== Segment start ==
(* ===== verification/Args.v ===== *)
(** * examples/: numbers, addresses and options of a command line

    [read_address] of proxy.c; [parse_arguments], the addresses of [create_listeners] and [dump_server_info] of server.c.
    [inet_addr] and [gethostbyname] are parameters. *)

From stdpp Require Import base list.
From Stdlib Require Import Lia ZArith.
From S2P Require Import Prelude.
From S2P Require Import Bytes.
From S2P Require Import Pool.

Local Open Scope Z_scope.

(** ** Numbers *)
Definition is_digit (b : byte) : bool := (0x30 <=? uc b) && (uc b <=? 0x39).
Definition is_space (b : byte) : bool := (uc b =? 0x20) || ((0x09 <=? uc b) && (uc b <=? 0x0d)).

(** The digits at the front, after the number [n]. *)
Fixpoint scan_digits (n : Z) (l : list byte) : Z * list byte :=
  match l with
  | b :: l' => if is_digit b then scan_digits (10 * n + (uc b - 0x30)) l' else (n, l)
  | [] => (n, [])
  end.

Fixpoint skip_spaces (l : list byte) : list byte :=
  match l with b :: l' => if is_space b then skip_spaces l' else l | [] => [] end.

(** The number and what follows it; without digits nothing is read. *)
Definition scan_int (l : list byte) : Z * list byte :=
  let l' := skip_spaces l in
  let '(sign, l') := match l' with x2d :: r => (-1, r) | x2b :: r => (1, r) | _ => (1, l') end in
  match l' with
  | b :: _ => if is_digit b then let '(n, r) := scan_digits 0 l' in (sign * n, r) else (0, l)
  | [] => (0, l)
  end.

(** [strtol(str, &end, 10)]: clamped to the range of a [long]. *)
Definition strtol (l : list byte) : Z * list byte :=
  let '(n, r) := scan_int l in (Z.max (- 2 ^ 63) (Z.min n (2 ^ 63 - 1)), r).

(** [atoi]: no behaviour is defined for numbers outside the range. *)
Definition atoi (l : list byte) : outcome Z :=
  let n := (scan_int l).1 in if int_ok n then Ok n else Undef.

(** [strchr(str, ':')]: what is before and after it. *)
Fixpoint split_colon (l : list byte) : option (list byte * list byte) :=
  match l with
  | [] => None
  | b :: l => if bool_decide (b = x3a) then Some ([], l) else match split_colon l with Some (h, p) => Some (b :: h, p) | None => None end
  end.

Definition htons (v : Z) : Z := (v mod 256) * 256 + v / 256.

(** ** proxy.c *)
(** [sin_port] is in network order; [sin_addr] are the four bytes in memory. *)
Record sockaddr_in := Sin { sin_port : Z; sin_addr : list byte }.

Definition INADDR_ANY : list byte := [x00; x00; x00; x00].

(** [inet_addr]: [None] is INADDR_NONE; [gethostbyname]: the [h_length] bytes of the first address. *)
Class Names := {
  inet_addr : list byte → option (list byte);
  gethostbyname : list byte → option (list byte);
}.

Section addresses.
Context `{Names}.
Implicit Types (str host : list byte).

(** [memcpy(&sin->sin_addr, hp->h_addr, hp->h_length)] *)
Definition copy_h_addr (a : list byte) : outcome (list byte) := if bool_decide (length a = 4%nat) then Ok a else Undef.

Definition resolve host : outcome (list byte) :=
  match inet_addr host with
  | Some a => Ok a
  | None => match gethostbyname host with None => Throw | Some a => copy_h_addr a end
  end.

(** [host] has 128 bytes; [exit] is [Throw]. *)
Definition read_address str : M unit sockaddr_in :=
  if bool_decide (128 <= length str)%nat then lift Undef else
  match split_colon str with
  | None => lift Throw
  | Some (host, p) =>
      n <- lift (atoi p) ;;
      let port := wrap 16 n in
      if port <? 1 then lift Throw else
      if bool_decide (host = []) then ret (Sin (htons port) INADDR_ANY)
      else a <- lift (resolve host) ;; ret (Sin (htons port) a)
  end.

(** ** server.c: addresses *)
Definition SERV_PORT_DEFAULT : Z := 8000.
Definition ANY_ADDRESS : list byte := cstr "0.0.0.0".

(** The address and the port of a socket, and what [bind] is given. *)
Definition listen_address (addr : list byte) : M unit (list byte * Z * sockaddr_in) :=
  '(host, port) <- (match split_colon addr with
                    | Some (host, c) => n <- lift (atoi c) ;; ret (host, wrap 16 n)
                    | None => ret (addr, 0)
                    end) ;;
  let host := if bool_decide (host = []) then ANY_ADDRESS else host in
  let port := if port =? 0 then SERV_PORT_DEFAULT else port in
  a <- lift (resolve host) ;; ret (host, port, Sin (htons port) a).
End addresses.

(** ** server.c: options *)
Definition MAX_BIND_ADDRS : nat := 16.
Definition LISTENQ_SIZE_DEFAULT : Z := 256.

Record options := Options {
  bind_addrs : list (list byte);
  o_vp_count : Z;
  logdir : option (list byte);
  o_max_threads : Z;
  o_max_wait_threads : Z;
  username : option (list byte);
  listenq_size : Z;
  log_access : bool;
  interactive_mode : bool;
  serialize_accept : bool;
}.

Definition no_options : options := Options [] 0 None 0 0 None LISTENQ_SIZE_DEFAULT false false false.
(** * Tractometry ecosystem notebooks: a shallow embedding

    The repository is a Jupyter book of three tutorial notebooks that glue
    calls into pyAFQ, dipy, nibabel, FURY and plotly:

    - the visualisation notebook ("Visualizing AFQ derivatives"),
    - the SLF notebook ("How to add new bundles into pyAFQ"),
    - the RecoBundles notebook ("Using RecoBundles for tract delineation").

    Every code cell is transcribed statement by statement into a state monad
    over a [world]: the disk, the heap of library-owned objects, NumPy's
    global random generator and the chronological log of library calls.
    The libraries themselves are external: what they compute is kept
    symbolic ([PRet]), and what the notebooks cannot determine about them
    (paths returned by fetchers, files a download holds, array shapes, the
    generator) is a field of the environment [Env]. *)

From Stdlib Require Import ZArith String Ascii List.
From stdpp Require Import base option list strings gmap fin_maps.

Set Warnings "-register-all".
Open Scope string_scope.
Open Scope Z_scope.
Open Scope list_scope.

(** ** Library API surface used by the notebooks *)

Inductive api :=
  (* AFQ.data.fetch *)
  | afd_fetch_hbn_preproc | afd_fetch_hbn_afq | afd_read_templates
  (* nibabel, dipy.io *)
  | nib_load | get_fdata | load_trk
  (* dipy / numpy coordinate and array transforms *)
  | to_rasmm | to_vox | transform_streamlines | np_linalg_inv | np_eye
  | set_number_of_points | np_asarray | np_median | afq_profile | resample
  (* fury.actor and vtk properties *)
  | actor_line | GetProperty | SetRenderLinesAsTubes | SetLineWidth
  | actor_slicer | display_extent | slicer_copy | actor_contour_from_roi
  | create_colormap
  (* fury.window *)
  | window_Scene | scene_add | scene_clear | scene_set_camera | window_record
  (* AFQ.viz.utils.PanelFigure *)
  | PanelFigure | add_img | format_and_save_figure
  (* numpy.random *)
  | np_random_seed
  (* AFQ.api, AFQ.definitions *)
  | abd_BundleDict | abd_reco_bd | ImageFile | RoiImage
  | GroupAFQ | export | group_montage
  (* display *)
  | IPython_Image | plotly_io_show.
== Segment end ==
§ DESCRIPTION OF THE TASK
Could you copy out every line in the listing where the word "Some" appears?

§ WRITTEN REPLY
  | b :: l => if bool_decide (b = x3a) then Some ([], l) else match split_colon l with Some (h, p) => Some (b :: h, p) | None => None end
  | Some a => Ok a
  | None => match gethostbyname host with None => Throw | Some a => copy_h_addr a end
  | Some (host, p) =>
                    | Some (host, c) => n <- lift (atoi c) ;; ret (host, wrap 16 n)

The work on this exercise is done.